Icelandic flora is exotic and diverse thus offering a perfect home for different species of animals. To underline the beauty of its vegetation Icelandic Post has introduced to collectors’ attention two special stamps depicting Moss campion and Sea champion.
StampNews.com invites our readers to appreciate these interesting philatelic items and to add them to your topical stamp collections.

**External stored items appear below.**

Definition fields_typed (tool_name : pystr) (d : pydict) : bool :=
  if str_eqb tool_name (py "zsteg") then text_or_missing (py "output") d
  else if str_eqb tool_name (py "steghide")
       then text_or_missing (py "extracted_content") d
  else if str_eqb tool_name (py "outguess")
       then text_or_missing (py "extracted_content") d
  else if str_eqb tool_name (py "exiftool") then
    match dict_get (py "metadata") d with
    | None | Some (PDict _) => true
    | Some _ => false
    end
  else if str_eqb tool_name (py "binwalk") then text_or_missing (py "signatures") d
  else if str_eqb tool_name (py "foremost") then text_or_missing (py "audit") d
  else if str_eqb tool_name (py "strings") then
    match dict_get (py "interesting_strings") d with
    | None | Some (PList _) => true
    | Some _ => false
    end
  else true.

(** The cases in which the form writes a line of its own ("No metadata
    found", "No signatures found", "No carved files found", "No
    interesting strings found") and the console writes nothing. *)
Definition form_only_line (tool_name : pystr) (d : pydict) : bool :=
  if str_eqb tool_name (py "zsteg") then false
  else if str_eqb tool_name (py "steghide") then false
  else if str_eqb tool_name (py "outguess") then false
  else if str_eqb tool_name (py "exiftool") then negb (get_truthy (py "metadata") d)
  else if str_eqb tool_name (py "binwalk") then negb (get_truthy (py "signatures") d)
  else if str_eqb tool_name (py "foremost") then negb (get_truthy (py "audit") d)
  else if str_eqb tool_name (py "strings")
       then negb (get_truthy (py "interesting_strings") d)
  else false.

Moss campion (Sileneacaulis) is of the Caryophyllaceae family. It is one of the most common plants found in Iceland. Its habitat is mainly in dry gravelly locations and dry grasslands, both in low-lying and mountainous regions. It has been found in 1440 m height. Moss campion flowers in early spring. It forms peculiar rounded tussocks with long and strong taproots, striking over to pink colour when the flowers are at their most beautiful in spring. The roots of moss campion are edible and have been used in porridges and fried in butter as accompaniment to meals.

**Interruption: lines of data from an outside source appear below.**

(** Read the first character of a text known to start with it. *)
Ltac read_known Hwf Hrem a1 :=
  let E := fresh "E" in
  let Hwf1 := fresh "Hwf" in
  let Hwfu := fresh "Hwfu" in
  let Hrem1 := fresh "Hrem" in
  let Hun := fresh "Hun" in
  let Hl := fresh "Hl" in
  let Hcfg := fresh "Hcfg" in
  first
    [ destruct (next_char_some _ _ _ Hwf Hrem)
        as (a1 & E & Hwf1 & Hwfu & Hrem1 & Hun & Hl & Hcfg)
    | destruct (next_char_none _ Hwf Hrem)
        as (a1 & E & Hwf1 & Hwfu & Hrem1 & Hun & Hl & Hcfg) ];
  unfold bind at 1; unfold next_char at 1; rewrite E.

(** A run of bare characters, up to a character that ends the name or to
    the end of the input, is read as one STRING. *)
Lemma read_bare_word (w : string) : forall vc a f t,
  wf a -> remaining a = w ++ t ->
  all_bare w = true -> ends_bare t = true ->
  (String.length w < f)%nat ->
  exists a',
    read_bare f vc a = Some (Ret (STRING, Some (join vc ++ w)), a')
    /\ wf a' /\ remaining a' = t
    /\ line_num a' = line_num a /\ same_config a a'.
Proof.
  induction w as [|c w IH]; intros vc a f t Hwf Hrem Hw Ht Hf;
    (destruct f as [|f]; [simpl in Hf; lia|]); cbn [read_bare].
  - simpl in Hrem. rewrite append_nil_r. destruct t as [|d t].
    + read_known Hwf Hrem a1. exists a1. unfold ret. splits; auto.
    + read_known Hwf Hrem a1. cbn [ends_bare] in Ht. rewrite Ht.
      exists (unget a1). unfold bind, unget_char, ret.
      splits; auto.
  - cbn [append all_bare] in Hrem, Hw.
    apply andb_true_iff in Hw. destruct Hw as [Hc Hw].
    apply negb_true_iff in Hc.
    read_known Hwf Hrem a1. rewrite Hc.
    destruct (IH (vc ++ [str1 c])%list a1 f t) as (a' & E' & Hwf' & Hrem' & Hl' & Hcfg');
      auto; [simpl in Hf; lia|].
    exists a'. rewrite E', join_snoc, append_assoc.
    splits; auto; [congruence | eapply same_config_trans; eauto].
Qed.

Sea campion (Sileneuniflora) is a flowering plant of the Caryophyllaceae family, growing in gravel beds or sands. Usually, many stems grow up from the same root, 10-25 cm in length. A common misconception is that the sea campion is insectivorous since its calyx is frequently visited by flies. It is quite common in gravelly soil and pumice, but rarely found in well grown areas. The highest point at which it has been found is 1,000 meters. The sea campion is easily recognizable from all other local plants, especially by the bloated calyx which has earned it the name catchfly.